# Speakers for 84 cutlass supreme



## cuahtemoc (Jul 27, 2003)

I want to replace my factory speakers in my 84 cutlass supreme brougham. Would 6x9's sound better than 4x10's. I found these on crutchfield http://www.crutchfield.com/S-5vYAk3hHADv/c...300&I=023TSX693. What are the best name brand speakers to get?
And is there other good places besides crutchfield?


----------



## ibanender (Jan 31, 2004)

There is no "best name brand", everybody likes a different sound and everybody has a different budget.
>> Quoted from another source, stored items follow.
(* ===== verification/Schema.v ===== *)
(** * Schema: the tables of the program

    The SQLAlchemy models of db/orm.py, opportunity_review/orm.py and
    lead_routing/orm.py as records, one map per table, collected in the
    database record [Db] that a session reads and writes.  Columns no modelled
    operation reads are left out of the rows.  Columns whose values come from
    an enumeration (a [StrEnum], or a column only ever assigned literals) are
    the enumeration; [OpportunityORM.status] stays a string because the code
    parses it.  Money columns of the call ledger have the type parameter
    [USD]: [binary64] for the program, an exact type for the accounting
    identities. *)
From S2P Require Import Prelude Binary64.

(** ** JSON columns *)

Inductive json : Type :=
| JNull
| JBool (b : bool)
| JInt (z : Z)
| JFloat (f : binary64)
| JStr (s : string)
| JList (l : list json)
| JObj (l : list (string * json)).

(** Induction on a JSON value and the values inside it. *)
Lemma json_nested_ind (P : json → Prop) :
  P JNull → (∀ b, P (JBool b)) → (∀ z, P (JInt z)) → (∀ f, P (JFloat f)) → (∀ s, P (JStr s)) →
  (∀ l, Forall P l → P (JList l)) → (∀ l, Forall (λ kv, P kv.2) l → P (JObj l)) → ∀ v, P v.
Proof.
  intros Hn Hb Hi Hf Hs Hl Ho. fix IH 1.
  intros [|b|z|f|s|l|l]; [exact Hn|exact (Hb b)|exact (Hi z)|exact (Hf f)|exact (Hs s)| |].
  - apply Hl. induction l as [|x l IHl]; constructor; [apply IH|apply IHl].
  - apply Ho. induction l as [|[k x] l IHl]; constructor; [apply IH|apply IHl].
Qed.

(** The truth value Python gives a JSON value. *)
Definition json_truthy (v : json) : bool :=
  match v with
  | JNull => false
  | JBool b => b
  | JInt z => negb (z =? 0)
  | JFloat f => negb (SpecFloat.SFeqb f F64.zero)
  | JStr s => negb (bool_decide (s = ""%string))
  | JList l => match l with [] => false | _ => true end
  | JObj l => match l with [] => false | _ => true end
  end.

(** A Python [dict] with string keys: unique keys in insertion order. *)
Abbreviation dict := (list (string * json)).

Definition dict_get (k : string) (d : dict) : option json :=
  snd <$> head (List.filter (λ kv, bool_decide (kv.1 = k)) d).
(** The attributes of [DataForSEOLiveProvider] the protocol reads. *)
Record LiveProvider : Type := {
  provider_name : string;
  api_environment : string;
  adapter_version : string;
  scan_depth : string;
  force_refresh : bool;
  allow_unplanned_requests : bool;
  current_scan_run_id : option Z;
  execution_lease : option ScanExecutionLease
}.

(** The identifiers the provider gave a task and its request *)
Record ProviderIds : Type := {
  task_id : option string;
  request_id : option string
}.

Section live.
Context {USD : Type} `{Amount USD}.
(** [type(error).__name__] and [str(error)] *)
Context (type_name error_text : exn → string).
Implicit Types (db : Db USD) (settings : Settings USD) (p : LiveProvider).

(** ** Matching a request with the scan plan *)

(** The statuses of an attempt whose planned request may be used again. *)
Definition retryable_status (s : CallStatus) : bool :=
  match s with CFailed | CFailedBeforeNetwork | CBlocked => true | _ => false end.

(** The attempts made for one planned request of a scan. *)
Definition attempts_for db (scan : Z) (planned : string) (q : CallStatus → bool)
    : list (Z * ApiCall USD) :=
  select (λ _ c, bool_decide (ac_scan_run_id c = Some scan)
               && bool_decide (ac_planned_request_id c = Some planned)
               && q (ac_status c)) (api_calls db).

Definition consumed db (scan : Z) (planned : string) : bool :=
  bool_decide (attempts_for db scan planned (λ s, negb (retryable_status s)) ≠ []).

Definition plan_matches p (scan : Z) (path : string) (c : ScanPlanCall USD) : bool :=
  bool_decide (plan_scan_run_id c = scan)
  && bool_decide (plan_provider c = provider_name p)
  && bool_decide (plan_endpoint c = path).

Definition _planned_call p (path cache_key : string) db : option (ScanPlanCall USD) :=
  match current_scan_run_id p with
  | None => None
  | Some scan =>
      let matching := (select (λ _ c, plan_matches p scan path c) (scan_plan_calls db)).*2 in
      let unused := List.filter (λ c,
        match plan_planned_request_id c with
        | Some planned => negb (consumed db scan planned)
        | None => false
        end) matching in
      match head (List.filter (λ c, plan_request_known c
                    && bool_decide (plan_cache_key c = cache_key)) unused) with
      | Some c => Some c
      | None =>
          if existsb plan_request_known matching then None
          else head (List.filter (λ c, negb (plan_request_known c)) unused)
      end
  end.

Definition lease_worker (l : option ScanExecutionLease) : option string :=
  lease_worker_id <$> l.
Definition lease_token_of (l : option ScanExecutionLease) : option string :=
  lease_token <$> l.

Definition _unplanned_estimated_cost p (path : string) : USD :=
  if negb (allow_unplanned_requests p)
     || negb (bool_decide (api_environment p = "production"%string)) then 0%amt
  else if bool_decide (path = "/v3/dataforseo_labs/google/keyword_suggestions/live"%string)
  then amt_micros 12000
  else if bool_decide (path = "/v3/dataforseo_labs/google/historical_search_volume/live"%string)
  then amt_micros 12000
  else if bool_decide (path = "/v3/serp/google/organic/live/advanced"%string)
  then amt_micros 2000
  else if bool_decide (path = "/v3/backlinks/summary/live"%string) then amt_micros 20000
  else if bool_decide (path = "/v3/business_data/business_listings/search/live"%string)
  then amt_micros 10000
  else 0%amt.

(** [float(plan.get("estimated_cost_usd") or self._unplanned_estimated_cost(path))] *)
Definition estimated_cost p (path : string) (plan : option (ScanPlanCall USD)) : USD :=
  match plan with
  | Some c =>
      if amt_eqb (plan_estimated_cost_usd c) 0%amt then _unplanned_estimated_cost p path
      else plan_estimated_cost_usd c
  | None => _unplanned_estimated_cost p path
  end.

(** ** Preparing an attempt *)

Definition prepared_row p (path cache_key token : string) (plan : option (ScanPlanCall USD))
    (raw : option ProviderIds) (cache_hit force : bool) (now : Z) : ApiCall USD := {|
  ac_scan_run_id := current_scan_run_id p;
  ac_planned_request_id := plan ≫= plan_planned_request_id;
  ac_provider := provider_name p;
  ac_endpoint := path;
  ac_estimated_cost_usd := estimated_cost p path plan;
  ac_actual_cost_usd := 0%amt;
  ac_status := if cache_hit then CCacheHit else CPrepared;
  ac_error_type := None;
  ac_error_summary := None;
  ac_started_at := Some now;
  ac_completed_at := if cache_hit then Some now else None;
  ac_attempt_state := if cache_hit then ACacheHit else APrepared;
  ac_provider_outcome := PNotSent;
  ac_reservation_state := RNone;
  ac_reservation_usage_date := None;
  ac_reservation_usage_class := None;
  ac_reservation_estimated_cost_usd := 0%amt;
  ac_network_started_at := None;
  ac_reconciled_at := None;
  ac_cache_key := cache_key;
  ac_cache_hit := cache_hit;
  ac_force_refresh := force;
  ac_attempt_token := Some token;
  ac_execution_worker_id := lease_worker (execution_lease p);
  ac_execution_lease_token := lease_token_of (execution_lease p);
  ac_provider_task_id := raw ≫= task_id;
  ac_provider_request_id := raw ≫= request_id
|}.

(** A failed attempt's row is used again; its estimate, recorded cost, stage
    and cache key stay. *)
Definition reuse_row p (token : string) (raw : option ProviderIds) (cache_hit force : bool) (now : Z)
    (c : ApiCall USD) : ApiCall USD :=
  c <| ac_provider_task_id := match raw with Some r => task_id r | None => ac_provider_task_id c end |>
    <| ac_provider_request_id :=
         match raw with Some r => request_id r | None => ac_provider_request_id c end |>
    <| ac_status := if cache_hit then CCacheHit else CPrepared |>
    <| ac_attempt_state := if cache_hit then ACacheHit else APrepared |>
    <| ac_provider_outcome := PNotSent |>
    <| ac_reservation_state := RNone |>
    <| ac_reservation_usage_date := None |>
    <| ac_reservation_usage_class := None |>
    <| ac_reservation_estimated_cost_usd := 0%amt |>
    <| ac_network_started_at := None |>
    <| ac_reconciled_at := None |>
    <| ac_attempt_token := Some token |>
    <| ac_execution_worker_id := lease_worker (execution_lease p) |>
    <| ac_execution_lease_token := lease_token_of (execution_lease p) |>
    <| ac_started_at := Some now |>
    <| ac_completed_at := if cache_hit then Some now else None |>
    <| ac_error_type := None |>
    <| ac_error_summary := None |>
    <| ac_cache_hit := cache_hit |>
    <| ac_force_refresh := force |>.

(** The row of the failed attempt to use again, if any. *)
Definition reusable_attempt p (plan : option (ScanPlanCall USD)) db
    : option (Z * ApiCall USD) :=
  match plan ≫= plan_planned_request_id, current_scan_run_id p with
  | Some planned, Some scan => head (attempts_for db scan planned retryable_status)
  | _, _ => None
  end.

(** A finished call of the same scan with the same cache key. *)
Definition existing_result p (path cache_key : string) db : option (Z * ApiCall USD) :=
  match current_scan_run_id p with
  | Some scan =>
      select_first (λ _ c, bool_decide (ac_scan_run_id c = Some scan)
        && bool_decide (ac_endpoint c = path) && bool_decide (ac_cache_key c = cache_key)
        && (bool_decide (ac_status c = CCompleted) || bool_decide (ac_status c = CCacheHit)))
        (api_calls db)
  | None => None
  end.

(** [uq_api_calls_scan_planned_request] *)
Definition planned_request_taken (row : ApiCall USD) db : bool :=
  match ac_scan_run_id row, ac_planned_request_id row with
  | Some scan, Some planned =>
      bool_decide (attempts_for db scan planned (λ _, true) ≠ [])
  | _, _ => false
  end.

(** [session.add(row); session.flush()], and the handling of the unique
    constraint's [IntegrityError]. *)
Definition insert_attempt (row : ApiCall USD) : Session USD Z :=
  gets (planned_request_taken row) ≫= λ taken,
  raise_if taken DataForSEOPlanError ≫= λ _,
  gets (λ db, next_id (api_calls db)) ≫= λ i,
  modify (λ db, db <| api_calls ::= <[i := row]> |>) ≫= λ _,
  mret i.

Definition prepare_attempt p (path cache_key token : string)
    (plan : option (ScanPlanCall USD)) (raw : option ProviderIds) (cache_hit force : bool) (now : Z)
    : Session USD Z :=
  gets (reusable_attempt p plan) ≫= λ retry,
  match retry with
  | Some (i, _) =>
      update_call i (reuse_row p token raw cache_hit force now) ≫= λ _, mret i
  | None => insert_attempt (prepared_row p path cache_key token plan raw cache_hit force now)
  end.

(** [raw] are the identifiers of the stored response a cache hit answers with. *)
Definition _reserve_api_call p (path cache_key token : string) (raw : option ProviderIds)
    (cache_hit force : bool) (now : Z) : Session USD Z :=
  gets (_planned_call p path cache_key) ≫= λ plan,
  gets (existing_result p path cache_key) ≫= λ existing,
  match (if cache_hit && bool_decide (is_Some (current_scan_run_id p))
            && bool_decide (plan = None) then existing else None) with
  | Some (i, _) => mret i
  | None =>
      when (bool_decide (is_Some (current_scan_run_id p)) && bool_decide (plan = None)
            && negb (allow_unplanned_requests p))
        (record_unexpected_call (provider_name p) (api_environment p) path now ≫= λ _,
         raise DataForSEOPlanError) ≫= λ _,
      prepare_attempt p path cache_key token plan raw cache_hit force now
  end.

(** ** Settling an attempt *)

Definition finish_states (status : CallStatus) (c : ApiCall USD) : ApiCall USD :=
  match status with
  | CCompleted => c <| ac_attempt_state := ACompleted |> <| ac_provider_outcome := PCompleted |>
  | CCacheHit => c <| ac_attempt_state := ACacheHit |> <| ac_provider_outcome := PNotSent |>
  | CProviderOutcomeUnknown =>
      c <| ac_attempt_state := AProviderOutcomeUnknown |> <| ac_provider_outcome := PUnknown |>
  | CFailedBeforeNetwork =>
      c <| ac_attempt_state := AFailedBeforeNetwork |> <| ac_provider_outcome := PNotSent |>
  | CBlocked => c <| ac_attempt_state := ABlocked |> <| ac_provider_outcome := PNotSent |>
  | CFailed => c <| ac_attempt_state := AFailed |> <| ac_provider_outcome := PFailed |>
  | _ => c
  end.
Just go listen to some and pick what you think sounds best.


----------



## leks (Feb 21, 2005)

yes go with 6 x 9's!

and as said the speakers are up to the listener. A heavy metal guy will not like the same sound a rap guy likes, so you just have to go and listen.


----------



## monsterpuff (Jan 27, 2005)

I put 6x9's in all my g bodies and u dont have to cut holes if u dont want to i just mounted them from under the factory holes and drilled new holes and mounted them upwards.


----------



## LacN_Thru (Jun 22, 2004)

i love my 6x9's, they're eclipses! as for mounting, i tried the 4x10 to 6x9 adapters which didn't work for the eclipses cuz the magnets were too big and wouldn't fit (they'd hit the torsion bars for the trunk). what i did was make a new rear deck, extended 2 inches to fit them and pushed the back seat out 2 inches. i have pics if you want to see.


----------



## ibanender (Jan 31, 2004)

> _Originally posted by monsterpuff_@Mar 28 2005, 02:02 PM
> *I put 6x9's in all my g bodies and u dont have to cut holes if u dont want to i just mounted them from under the factory holes and drilled new holes and mounted them upwards.
> [snapback]2918269[/snapback]​*


.... and have half of the speaker covered by metal, possibly hitting metal when moving, and possibly not fitting because of tweeters sticking out. Where's the good idea?


----------



## LacN_Thru (Jun 22, 2004)

> _Originally posted by ibanender_@Mar 28 2005, 04:09 PM
> *.... and have half of the speaker covered by metal, possibly hitting metal when moving, and possibly not fitting because of tweeters sticking out.  Where's the good idea?
> [snapback]2919282[/snapback]​*


i didn't think he said it was a *good idea* :dunno: :biggrin:

but fo real, if you're gonna put 6x9's at least use the adapters, or do somethin like i did!


----------



## shredder130 (Jun 26, 2003)

or just not use them at all because they suck, you don't need rear fill anyway, its music, not a home theater......


----------



## ONE8SEVEN (Dec 1, 2002)

> _Originally posted by cuttn_thru_@Mar 28 2005, 02:20 PM
> *i love my 6x9's, they're eclipses! as for mounting, i tried the 4x10 to 6x9 adapters which didn't work for the eclipses cuz the magnets were too big and wouldn't fit (they'd hit the torsion bars for the trunk). what i did was make a new rear deck, extended 2 inches to fit them and pushed the back seat out 2 inches. i have pics if you want to see.
> [snapback]2919001[/snapback]​*


im gonna run rockford fosgate 6x9's in my car, and i already got rockford fosgate 3 1/2" speakers for the front, please post up some pics so i can see how u did it


----------



## monsterpuff (Jan 27, 2005)

> _Originally posted by ibanender_@Mar 28 2005, 03:09 PM
> *.... and have half of the speaker covered by metal, possibly hitting metal when moving, and possibly not fitting because of tweeters sticking out.  Where's the good idea?
> [snapback]2919282[/snapback]​*


Hardly half the speaker .......Worked fine for me and sounded good. To each his own i guess.It was jus a suggestion. :uh:


----------



## LacN_Thru (Jun 22, 2004)

> _Originally posted by ONE8SEVEN_@Mar 28 2005, 07:26 PM
> *im gonna run rockford fosgate 6x9's in my car, and i already got rockford fosgate 3 1/2" speakers for the front, please post up some pics so i can see how u did it
> [snapback]2920401[/snapback]​*


here's the pics. it wasn't hard to do, like a weekend job, i used mdf (3/8" i think?) to make the rear deck, used the old one as a template of sorts. if you have any questions about it, just ask!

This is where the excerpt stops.